In a glovebox, an oven-dried screw-capped 8-mL vial equipped with a magnetic stir bar was charged with NiBr2 (3.3 mg, 0.015 mmol), neocuproine (L5, 4.6 mg, 0.0225 mmol), and Mn powder (24.8 mg, 0.45 mmol). DMF (0.6 mL) was added via syringe and the mixture was stirred at room temperature for 10 min. The alkyl bromide A (0.33 mmol) was added, followed by the addition of alkyl-thiosulfonate B (0.3 mmol) in one portion. MeCN (0.9 mL) was subsequently added via syringe. The resulting solution was stirred for 12 h at 100 °C. After this time, the crude reaction mixture was diluted with ethyl acetate (100 mL) and washed with water (20 mL × 3). The organic layer was dried over Na2SO4, filtered, and concentrated. The residue was purified by flash chromatography.

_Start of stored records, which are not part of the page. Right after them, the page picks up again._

(* ===== verification/FsLog.v ===== *)
(** * The log under the file system (kernel/log.c, kernel/bio.c under kernel/fs.c)

    Inside a transaction the operations of Log.v and Bio.v keep the contract
    [BlocksSpec] that the theorems of FsBlocks.v rely on: what fs.c sees is the
    disk with the blocks logged so far on top of it. *)

From S2P Require Import Prelude Spinlock Bio Disk Log Fs FsBlocks.

Module FsLog.
Import Log FsBlocks.

#[export] Instance log_blocks {D} `{Bio.DiskDriver D} : Fs.Blocks (lst D) := {|
  Fs.bread := fun d sec => bio (Bio.bread (u32 d) (u32 sec));
  Fs.bdata := fun i => let! x := bio (Bio.getb i) in ret (Bio.b_data x);
  Fs.bstore := fun i y => bio (Bio.updb i (Bio.set_data y));
  Fs.blog := log_write;
  Fs.brelse := fun i => bio (Bio.brelse i) |}.

#[export] Instance log_trans {D} `{Bio.DiskDriver D} : Fs.Trans (lst D) := {|
  Fs.begin_trans := begin_trans; Fs.commit_trans := commit_trans |}.

Section Contract.
Context {D : Type} `{Bio.DiskSpec D} (I : D -> Prop) (W : Z * Z -> Fs.block -> D -> Prop) `{!Bio.DiskGhost D I W}.
Context (N start nlog : Z) (Hregion : 2 <= start /\ start + nlog = N /\ N < 2 ^ 31 /\ 2 <= nlog).
Context (Phase : (Z -> Fs.block) -> Prop).
Context (HW : forall d m sec x, contents N d m -> 0 <= sec < N -> Phase (mupd sec x m) -> W (dev, sec) x d).
Context (old : Z -> Fs.block) (HPA : forall m, PA start old m -> Phase m).

(** The blocks as the transaction has them, the buffers it holds, and the blocks
    it has logged; on disk the file system is still [old]. *)
Record trans (s : lst D) (v : Z -> Fs.block) (h : gmap Z (nat * Fs.block)) (w : gset Z)
    (P : gmap (Z * Z) Bio.pin) (m : Z -> Fs.block) (T : list (Z * Fs.block)) : Prop := {
  tr_lok : lok I N start nlog s P m;
  tr_tst : tst start nlog s P m T;
  tr_old : PA start old m;
  tr_logged : w = list_to_set T.*1;
  tr_dev k p : P !! k = Some p -> k.1 = dev;
  tr_view sec : 0 <= sec < start -> v sec = final m T sec;
  tr_held sec i x : h !! sec = Some (i, x) <->
    exists p, P !! (dev, sec) = Some p /\ Bio.p_busy p = true /\ Bio.p_idx p = i /\ Bio.p_data p = x }.

Definition log_rep (s : lst D) (v : Z -> Fs.block) (h : gmap Z (nat * Fs.block)) (w : gset Z) : Prop :=
  exists P m T, trans s v h w P m T.

Definition log_cap : nat := Nat.min LOGSIZE (Z.to_nat (nlog - 1)).

Lemma final_in m T i e : NoDup T.*1 -> T !! i = Some e -> final m T e.1 = e.2.
Proof.
  intros Hn Hi. unfold final. destruct (list_find (fun e' => e'.1 = e.1) T) as [[j f]|] eqn:E.
  - apply list_find_Some in E as (Hj & Ef & _). cbn.
    assert (i = j) as <-. { eapply (NoDup_lookup T.*1); [done|..]; rewrite list_lookup_fmap; [by rewrite Hi|by rewrite Hj, <- Ef]. }
    congruence.
  - apply list_find_None in E. eapply Forall_lookup_1 in E; [|exact Hi]. done.
Qed.

Lemma final_out m T sec : (forall i e, T !! i = Some e -> e.1 <> sec) -> final m T sec = m sec.
Proof.
  intros Hn. unfold final. destruct (list_find (fun e => e.1 = sec) T) as [[j f]|] eqn:E; [|done].
  apply list_find_Some in E as (Hj & Ef & _). by apply Hn in Hj.
Qed.

(** No more buffers are pinned than are held or hold logged blocks. *)
Lemma pins_size s v h w P m T : trans s v h w P m T -> (size P <= size h + size w)%nat.
Proof.
  intros Tr. pose proof (tr_tst _ _ _ _ _ _ _ Tr) as Ht. destruct (ts_tok _ _ _ _ _ _ Ht) as (Hnd & _).
  assert (K : (size P <= length ((map_to_list h).*1 ++ T.*1))%nat).
  { apply size_bound. intros [d sec] p Hp. pose proof (tr_dev _ _ _ _ _ _ _ Tr _ _ Hp) as Ed. cbn in Ed. subst d.
    exists sec. split; [|done]. apply elem_of_app. destruct (Bio.p_busy p) eqn:Eb.
    - left. apply list_elem_of_fmap. exists (sec, (Bio.p_idx p, Bio.p_data p)). split; [done|].
      apply elem_of_map_to_list, (tr_held _ _ _ _ _ _ _ Tr). eauto.
    - right. pose proof (Bio.brep_lookup _ _ _ _ (lok_rep _ _ _ _ _ _ _ (tr_lok _ _ _ _ _ _ _ Tr)) Hp)
        as (_ & _ & _ & _ & _ & _ & _ & _ & Hbd). rewrite Eb in Hbd. cbn in Hbd.
      destruct (ts_dirty _ _ _ _ _ _ Ht _ _ Hp Hbd) as (i & e & Hi & [= ->] & _).
      apply list_elem_of_fmap. exists e. split; [done|]. by eapply list_elem_of_lookup_2. }
  rewrite length_app, length_fmap, length_map_to_list in K. rewrite (tr_logged _ _ _ _ _ _ _ Tr).
  by rewrite size_list_to_set.
Qed.


(** What a pinned or unpinned block shows. *)
Lemma trans_view s v h w P m T sec : trans s v h w P m T -> 0 <= sec < start ->
  (forall p, P !! (dev, sec) = Some p -> Bio.p_busy p = false) -> view P m sec = v sec.
Proof.
  intros Tr Hs Hnb. pose proof (tr_tst _ _ _ _ _ _ _ Tr) as Ht. destruct (ts_tok _ _ _ _ _ _ Ht) as (Hnd & _).
  rewrite (tr_view _ _ _ _ _ _ _ Tr _ Hs). unfold view. destruct (P !! (dev, sec)) as [p|] eqn:Ep.
  - pose proof (Hnb _ eq_refl) as Eb.
    pose proof (Bio.brep_lookup _ _ _ _ (lok_rep _ _ _ _ _ _ _ (tr_lok _ _ _ _ _ _ _ Tr)) Ep)
      as (_ & _ & _ & _ & _ & _ & _ & _ & Hbd). rewrite Eb in Hbd. cbn in Hbd.
    destruct (ts_dirty _ _ _ _ _ _ Ht _ _ Ep Hbd) as (i & e & Hi & [= ->] & Ed).
    rewrite (final_in m T i e Hnd Hi). by apply Ed.
  - symmetry. apply final_out. intros i e Hi <-. destruct (ts_pin _ _ _ _ _ _ Ht _ _ Hi) as (p & Hp & _). congruence.
Qed.

Lemma trans_not_busy s v h w P m T sec : trans s v h w P m T -> h !! sec = None ->
  forall p, P !! (dev, sec) = Some p -> Bio.p_busy p = false.
Proof.
  intros Tr Hn p Hp. destruct (Bio.p_busy p) eqn:E; [|done].
  assert (K : h !! sec = Some (Bio.p_idx p, Bio.p_data p)) by (apply (tr_held _ _ _ _ _ _ _ Tr); eauto). congruence.
Qed.

(** The pins when block [sec] is held with data [x]. *)
Lemma held_insert (P : gmap (Z * Z) Bio.pin) (h : gmap Z (nat * Fs.block)) sec i d x :
  (forall z j y, h !! z = Some (j, y) <->
    exists p, P !! (dev, z) = Some p /\ Bio.p_busy p = true /\ Bio.p_idx p = j /\ Bio.p_data p = y) ->
  forall z j y, <[sec := (i, x)]> h !! z = Some (j, y) <->
    exists p, <[(dev, sec) := Bio.Pin i true d x]> P !! (dev, z) = Some p /\ Bio.p_busy p = true /\
      Bio.p_idx p = j /\ Bio.p_data p = y.
Proof.
  intros Hh z j y. destruct (decide (sec = z)) as [<-|Ne].
  - rewrite !lookup_insert_eq. split.
    + intros [= <- <-]. by eexists.
    + by intros (p & [= <-] & _ & <- & <-).
  - rewrite !lookup_insert_ne by congruence. apply Hh.
Qed.
(* ===== verification/FsFile.v ===== *)
(** * The contents of files (kernel/fs.c)

    [bmap], [readi] and [writei] against the bytes of a file.  A file is the
    inode with the blocks it owns; its contents are what those blocks hold, a
    block that has not been allocated counting as zeros.  Reading gives the bytes
    of the contents, writing replaces them, and no block of another file, no
    other inode and no part of the bitmap but the bits of the new blocks changes.
    The transaction fits the log. *)

From S2P Require Import Prelude Spinlock Bio Log Fs FsBlocks.

Module FsFile.
Import Fs FsBlocks.

Section File.
Context {B : Type} `{BlocksSpec B}.

(** ** The disk *)

(** The first block behind the bitmap, and the blocks of the bitmap. *)
Definition map_start (v : Z -> block) : Z := Log.sb_ninodes (sb v) / IPB + 3.
Definition dstart (v : Z -> block) : Z := (Log.sb_size (sb v) - 1) / BPB + map_start v + 1.
Definition maps (v : Z -> block) : gset Z := list_to_set (seqZ (map_start v) (dstart v - map_start v)).

Record fs_ok (v : Z -> block) : Prop := {
  fk_layout : layout v;
  fk_size : dstart v <= Log.sb_size (sb v);
  fk_home : dstart v <= home;
  fk_meta z : 0 <= z < dstart v -> used v z = true }.

(** There are [k] free blocks in front of the log. *)
Definition room (k : nat) (v : Z -> block) : Prop :=
  exists l, NoDup l /\ length l = k /\
    Forall (fun b => 0 <= b < Log.sb_size (sb v) /\ b < home /\ used v b = false) l.

Lemma room_le j k v : (j <= k)%nat -> room k v -> room j v.
Proof.
  intros Hj (l & Hn & <- & Hl). exists (take j l).
  split; [rewrite <- (take_drop j l) in Hn; by apply NoDup_app in Hn as [? _]|].
  split; [rewrite length_take; lia|by apply Forall_take].
Qed.

Lemma room_same v v' k : sb v' = sb v -> (forall c, 0 <= c < Log.sb_size (sb v) -> used v' c = used v c) -> room k v -> room k v'.
Proof.
  intros Es U (l & Nd & Hl & F). exists l. split; [done|]. split; [done|]. rewrite Es. eapply Forall_impl; [exact F|].
  intros b (Hb & Hh & Ub). cbn. by rewrite U.
Qed.

Lemma room_some k v : room (S k) v -> some_or_none v.
Proof.
  intros ([|b l] & _ & Hl & F); [done|]. apply Forall_cons in F as [(Hb & Hh & U) _]. left. by exists b.
Qed.

Lemma fk_facts v : fs_ok v -> 3 <= map_start v < dstart v /\ 1 < home < 2 ^ 31 /\ 0 <= Log.sb_size (sb v) < 2 ^ 31.
Proof.
  intros K. pose proof (ly_home _ (fk_layout _ K)). pose proof (ly_size _ (fk_layout _ K)).
  pose proof (ly_inodes _ (fk_layout _ K)). pose proof (fk_size _ K).
  assert (0 <= Log.sb_ninodes (sb v) / IPB) by (apply Z.div_pos; unfold IPB; lia).
  unfold dstart, map_start, BPB in *.
  assert (0 <= (Log.sb_size (sb v) - 1) / 4096 \/ Log.sb_size (sb v) - 1 < 0) as [?|?]
    by (destruct (decide (Log.sb_size (sb v) - 1 < 0)); [by right|left; apply Z.div_pos; lia]); [lia|].
  exfalso. replace (Log.sb_size (sb v)) with 0 in * by lia. change ((0 - 1) / 4096) with (-1) in *. lia.
Qed.
(** One of our references dropped. *)
Lemma cinv_less v T base S spare cur l k i n : cinv v T base S spare (n :: cur) l ->
  l !! k = Some i -> 0 < i_ref i -> i_inum i = n -> forall i', ids i' = (i_dev i, n, i_ref i - 1) -> cached v i' ->
  cinv v T base S spare cur (<[k := i']> l).
Proof.
  intros [C1 C2 C3 C4 C5 C6 C7 C8] Hk Hr En i' [= Ed' En' Er'] Hi. pose proof (lookup_lt_Some _ _ _ Hk) as Hl.
  assert (Cases : forall j x, <[k := i']> l !! j = Some x -> (j = k /\ x = i') \/ (j <> k /\ l !! j = Some x)).
  { intros j x Hx. destruct (decide (k = j)) as [<-|Ne].
    - rewrite list_lookup_insert_eq in Hx by done. injection Hx as <-. by left.
    - rewrite list_lookup_insert_ne in Hx by done. by right. }
  assert (Count : forall m, m <> n -> count m (n :: cur) = count m cur).
  { intros m Hm. rewrite count_cons, bool_decide_false by congruence. cbn. lia. }
  assert (CountN : count n (n :: cur) = count n cur + 1) by (rewrite count_cons, bool_decide_true by done; done).
  assert (Other : forall j x, j <> k -> l !! j = Some x -> 0 < i_ref x -> i_inum x <> n).
  { intros j x Hj Hx Hrx E. apply Hj. apply (C3 j k x i); try done. congruence. }
  constructor; try done.
  - intros j x [[-> ->] | [Hj Hx]]%Cases; [lia|by eapply C1].
  - intros j x [[-> ->] | [Hj Hx]]%Cases Hrx; [|by apply (C2 j)]. destruct (C2 k i Hk Hr) as (? & ? & _).
    rewrite Ed', En', <- En. done.
  - intros j j' x x' [[-> ->] | [Hj Hx]]%Cases [[-> ->] | [Hj' Hx']]%Cases Hrx Hrx' E; [done|..|by eapply C3].
    + by destruct (Other j' x'); try done; congruence.
    + by destruct (Other j x); try done; congruence.
  - intros j x [[-> ->] | [Hj Hx]]%Cases Hrx.
    + rewrite Er', En', (C4 k i Hk Hr), En, CountN. lia.
    + rewrite (C4 j x Hx Hrx), Count by (by eapply Other). done.
  - intros m Hm. destruct (decide (m = n)) as [->|Nm].
    + exists k, i'. rewrite list_lookup_insert_eq by done. split; [done|]. split; [|done].
      rewrite Er', (C4 k i Hk Hr), En, CountN. lia.
    + destruct (C5 m) as (j & x & Hj & Hrx & Ex); [by rewrite Count|]. exists j, x. split; [|done].
      rewrite list_lookup_insert_ne; [done|]. intros <-. congruence.
  - cbn in C7. lia.
  - by rewrite length_insert.
Qed.

(** ** The operations on the cache *)

Lemma alter_at {A} (f : A -> A) k (l : list A) i : l !! k = Some i -> alter f k l = <[k := f i]> l.
Proof.
  intros Hk. apply list_eq. intros j. pose proof (lookup_lt_Some _ _ _ Hk). destruct (decide (k = j)) as [<-|].
  - by rewrite list_lookup_alter_eq, list_lookup_insert_eq, Hk.
  - by rewrite list_lookup_alter_ne, list_lookup_insert_ne.
Qed.

(** The state with entry [k] set to [i]. *)
Definition with_i (k : nat) (i : inode) (s : fsys B) : fsys B := set_icache (<[k := i]> (icache s)) s.

Lemma upd_at (s : fsys B) k i f : icache s !! k = Some i -> upd_inode k f s = Done tt (with_i k (f i) s).
Proof. intros Hk. unfold upd_inode, modify, with_i. by rewrite (alter_at _ _ _ _ Hk). Qed.

(** A section under the cache's lock that changes one entry. *)
Lemma locked_upd {A} (s : fsys B) k i f (a : A) : ic_lock s = false -> icache s !! k = Some i ->
  (iacquire ;! upd_inode k f ;! irelease ;! ret a) s = Done a (with_i k (f i) s).
Proof.
  intros L Hk. unfold bind at 1, iacquire, Spinlock.acquire. rewrite L.
  assert (Hk' : icache (set_ic_lock true s) !! k = Some i) by done.
  rewrite (bind_Done _ _ _ _ _ (upd_at _ k i f Hk')). unfold with_i, set_icache, set_ic_lock. destruct s; cbn in *. by subst.
Qed.

Section Cached.
Context (v : Z -> block) (T : Z -> Prop) (base : Z -> Z) (S : gset Z) (spare : nat).
Notation inv := (cinv v T base S spare).

Lemma ref_small cur l k i : inv cur l -> l !! k = Some i -> 0 <= i_ref i < 2 ^ 31 - 1.
Proof.
  intros C Hk. pose proof (ci_nonneg _ _ _ _ _ _ _ C k i Hk). destruct (decide (i_ref i = 0)); [lia|].
  rewrite (ci_ref _ _ _ _ _ _ _ C k i Hk) by lia. pose proof (count_bound (i_inum i) cur).
  destruct (ci_base _ _ _ _ _ _ _ C (i_inum i)) as [? _]. pose proof (ci_cur _ _ _ _ _ _ _ C).
  destruct (ci_room _ _ _ _ _ _ _ C). lia.
Qed.

Lemma cached_ref r i : cached v i -> cached v (set_ref r i).
Proof.
  intros [Hf|[Hf Hc]]; [by left|right]. split; [done|]. change (i_inum (set_ref r i)) with (i_inum i).
  revert Hc. generalize (node v (i_inum i)). intros x Hc. exact (f_equal (set_ref r) Hc).
Qed.

Lemma iget_path s cur n : inv cur (icache s) -> (length cur < spare)%nat -> T n -> ic_lock s = false ->
  exists k i0 i, iget bdev n s = Done k (with_i k i s) /\ icache s !! k = Some i0 /\ i_inum i = n /\ 0 < i_ref i /\
    (0 < i_ref i0 -> i = set_ref (i_ref i0 + 1) i0) /\ (i_ref i0 = 0 -> i_flags i = 0) /\ inv (n :: cur) (<[k := i]> (icache s)).
Proof.
  intros C Hc HT L. pose proof (iget_scan_spec bdev n (icache s) 0 None) as Sp.
  assert (Un : iget bdev n s = match iget_scan bdev n (icache s) 0 None with
    | (Some i, _) => upd_inode i (fun ip => set_ref (s32 (i_ref ip + 1)) ip) ;! irelease ;! ret i
    | (None, None) => panic "iget: no inodes"
    | (None, Some e) => upd_inode e (set_ids bdev n 1 0) ;! irelease ;! ret e
    end (set_ic_lock true s)).
  { unfold iget. unfold bind at 1, iacquire, Spinlock.acquire. rewrite L. reflexivity. }
  assert (Fin : forall k i f, icache s !! k = Some i ->
    (upd_inode k f ;! irelease ;! ret k) (set_ic_lock true s) = Done k (with_i k (f i) s)).
  { intros k i f Hk. pose proof (locked_upd s k i f k L Hk) as E. unfold bind at 1, iacquire, Spinlock.acquire in E.
    by rewrite L in E. }
  rewrite Un. clear Un. destruct (iget_scan bdev n (icache s) 0 None) as [[k|] [e|]].
  1,2: destruct Sp as (k0 & i & -> & Hk & Hr & Ed & En); cbn [Nat.add] in *; pose proof (ref_small cur _ _ _ C Hk);
    exists k0, i, (set_ref (s32 (i_ref i + 1)) i); rewrite (Fin k0 i _ Hk), (s32_small (i_ref i + 1)) by lia;
    split; [done|]; split; [done|]; split; [done|]; split; [cbn; lia|]; split; [done|]; split; [lia|];
    destruct (ci_entry _ _ _ _ _ _ _ C k0 i Hk Hr) as (_ & _ & Hid); eapply (cinv_more _ _ _ _ _ _ _ k0 i); try done; [by apply cached_ref|intros; lia].
  - destruct Sp as [Hn (k & i & -> & Hk & Hr)]. cbn [Nat.add] in *. exists k, i, (set_ids bdev n 1 0 i). rewrite (Fin k i _ Hk).
    split; [done|]. split; [done|]. split; [done|]. split; [cbn; lia|]. split; [lia|]. split; [done|].
    eapply (cinv_more _ _ _ _ _ _ _ k i); try done; [by left|cbn; lia|intros; lia|].
    intros _ j x Hx Hrx Ex. destruct (ci_entry _ _ _ _ _ _ _ C j x Hx Hrx) as (Dx & _). pose proof (Hn j x Hx Dx Ex). lia.
  - destruct Sp as [_ Hf]. destruct (free_entry _ _ _ _ _ _ _ C Hc) as (k & i & Hk & Hr). by destruct (Hf k i Hk).
Qed.

(** Looking at an inode and letting it go again: what [ilock] reads is the disk. *)
Lemma ilock_cached s w k i : fs_ok v -> inode_ok v (node v (i_inum i)) -> i_type (node v (i_inum i)) <> 0 ->
  i_dev i = bdev -> cached v i -> rep (blk s) v ∅ w -> (size w < nbufs)%nat -> ic_lock s = false ->
  icache s !! k = Some i -> 0 < i_ref i -> free i ->
  exists bs, ilock (Some k) s = Done tt (with_i k (set_iflags 3 (with_contents (node v (i_inum i)) i)) (set_blk bs s)) /\ rep bs v ∅ w.
Proof.
  intros K Io Ht Ed Hid R Hw L Hk Hr Hfree. destruct (iblock_front v _ K (io_inum _ _ Io)) as (In & _ & _).
  change (i_inum (node v (i_inum i))) with (i_inum i) in In.
  assert (Eg : dinode_get (islot (i_inum i)) (v (IBLOCK (i_inum i))) i = with_contents (node v (i_inum i)) i) by done.
  destruct (IBLOCK_range _ In) as [_ Rn].
  destruct (hold _ _ _ _ _ R Rn) as (b & b1 & E1 & E2 & R1); [done|rewrite map_size_empty; lia|].
  destruct (let_go _ _ _ _ _ _ R1 (lookup_empty _) Rn) as (b2 & E3 & R2).
  unfold ilock. rewrite (bind_Done _ _ _ _ _ (geti_ok s k i Hk)). replace (i_ref i <? 1) with false by lia.
  set (s1 := set_ic_lock true s). assert (Ea : iacquire s = Done tt s1) by (unfold iacquire, Spinlock.acquire; by rewrite L).
  rewrite (bind_Done _ _ _ _ _ Ea), (bind_Done _ _ _ _ _ (geti_ok s1 k i Hk)).
  assert (Nb : iflag I_BUSY i = false) by (unfold iflag; destruct Hid as [-> | [[-> | E] _]]; done). rewrite Nb.
  rewrite (bind_Done _ _ _ _ _ (upd_at s1 k i _ Hk)).
  set (i1 := set_iflags (Z.lor (i_flags i) I_BUSY) i).
  assert (Er : irelease (with_i k i1 s1) = Done tt (with_i k i1 s)).
  { unfold irelease, Spinlock.release. cbn. unfold with_i, set_icache, set_ic_lock. cbn. by rewrite L. }
  rewrite (bind_Done _ _ _ _ _ Er). pose proof (lookup_lt_Some _ _ _ Hk) as Hl.
  assert (G1 : icache (with_i k i1 s) !! k = Some i1) by (by apply list_lookup_insert_eq).
  rewrite (bind_Done _ _ _ _ _ (geti_ok (with_i k i1 s) k i1 G1)). destruct Hid as [Ef|[[Ef|Ef] Ei]]; [..|done].
  - exists b2. split; [|done]. assert (Nv : iflag I_VALID i1 = false) by (unfold iflag, i1; cbn; by rewrite Ef). rewrite Nv.
    cbn [i_dev i_inum i1 set_iflags]. rewrite Ed.
    rewrite (bind_Done _ _ _ _ _ (on_blk_Done _ (with_i k i1 s) _ _ E1)), (bind_Done _ _ _ _ _ (on_blk_Done _ (set_blk b1 (with_i k i1 s)) _ _ E2)).
    rewrite (bind_Done _ _ _ _ _ (upd_at (set_blk b1 (with_i k i1 s)) k i1 _ G1)).
    set (i2 := dinode_get (islot (i_inum i)) (v (IBLOCK (i_inum i))) i1).
    rewrite (bind_Done _ _ _ _ _ (on_blk_Done _ (with_i k i2 (set_blk b1 (with_i k i1 s))) _ _ E3)).
    assert (G2 : icache (set_blk b2 (with_i k i2 (set_blk b1 (with_i k i1 s)))) !! k = Some i2).
    { cbn. rewrite list_insert_insert_eq. by apply list_lookup_insert_eq. }
    rewrite (bind_Done _ _ _ _ _ (upd_at _ k i2 _ G2)).
    assert (E4 : with_i k (set_iflags (Z.lor (i_flags i2) I_VALID) i2) (set_blk b2 (with_i k i2 (set_blk b1 (with_i k i1 s)))) =
      with_i k (set_iflags 3 (with_contents (node v (i_inum i)) i)) (set_blk b2 s)).
    { unfold with_i, set_blk, set_icache. cbn. rewrite !list_insert_insert_eq, Ef. done. }
    rewrite E4. assert (G3 : icache (with_i k (set_iflags 3 (with_contents (node v (i_inum i)) i)) (set_blk b2 s)) !! k =
      Some (set_iflags 3 (with_contents (node v (i_inum i)) i))) by (by apply list_lookup_insert_eq).
    rewrite (bind_Done _ _ _ _ _ (geti_ok _ k _ G3)). cbn [i_type set_iflags with_contents].
    by rewrite (proj2 (Z.eqb_neq _ _) Ht).
  - exists (blk s). split; [|done]. assert (Vv : iflag I_VALID i1 = true) by (unfold iflag, i1; cbn; by rewrite Ef). rewrite Vv.
    assert (Ec : set_iflags 3 (with_contents (node v (i_inum i)) i) = i1) by (unfold i1; rewrite Ef, <- Ei; done).
    rewrite Ec. by destruct s.
Qed.

Lemma ilock_path s cur w k i : tree v T -> fs_ok v -> rep (blk s) v ∅ w -> (size w < nbufs)%nat -> inv cur (icache s) -> ic_lock s = false ->
  icache s !! k = Some i -> 0 < i_ref i -> free i ->
  exists bs, ilock (Some k) s = Done tt (with_i k (set_iflags 3 (with_contents (node v (i_inum i)) i)) (set_blk bs s)) /\ rep bs v ∅ w.
Proof.
  intros Tr K R Hw C L Hk Hr Hfree. destruct (ci_entry _ _ _ _ _ _ _ C k i Hk Hr) as (Ed & HT & Hid).
  destruct (tr_inode _ _ Tr _ HT) as (Io & Ht & _). by apply ilock_cached.
Qed.

Lemma iunlock_ok (s : fsys B) k i : icache s !! k = Some i -> ic_lock s = false -> i_flags i = 3 -> 0 < i_ref i ->
  iunlock (Some k) s = Done tt (with_i k (set_iflags I_VALID i) s).
Proof.
  intros Hk L Hf Hr. unfold iunlock. rewrite (bind_Done _ _ _ _ _ (geti_ok s k i Hk)).
  assert (Fb : iflag I_BUSY i = true) by (unfold iflag; by rewrite Hf). rewrite Fb. replace (i_ref i <? 1) with false by lia.
  cbn [negb orb].
  pose proof (locked_upd s k i (fun i => set_iflags (Z.land (i_flags i) (Z.lnot I_BUSY)) i) tt L Hk) as E.
  cbv beta in E. rewrite Hf in E. change (Z.land 3 (Z.lnot I_BUSY)) with I_VALID in E. rewrite <- E.
  unfold bind. destruct (iacquire s) as [? s1| | | |]; try done. destruct (upd_inode k _ s1) as [? s2| | | |]; try done.
  by destruct (irelease s2) as [[] ?| | | |].
Qed.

Synthesis of selenide 5 with PhSO2SeAlkyl

In a glovebox, an oven-dried screw-capped 8-mL vial equipped with a magnetic stir bar was charged with NiBr2 (3.3 mg, 0.015 mmol), neocuproine (L5, 4.6 mg, 0.0225 mmol), and Mn powder (24.8 mg, 0.45 mmol). DMF (0.5 mL) was added via syringe and the mixture was stirred at room temperature for 10 min. The alkyl bromide A (0.33 mmol) was added, followed by the addition of alkyl-selenosulfonate B (0.3 mmol) in one portion. Additional DMF (1.0 mL) was subsequently added via syringe. The resulting solution was stirred for 12 h at 30 °C. After this time, the crude reaction mixture was diluted with ethyl acetate (100 mL) and washed with water (20 mL × 3). The organic layer was dried over Na2SO4, filtered, and concentrated. The residue was purified by flash chromatography.

Data availability

The authors declare that the main data supporting the findings of this study are available within the article and its Supplementary Information files. Additional data are available from the corresponding authors upon request.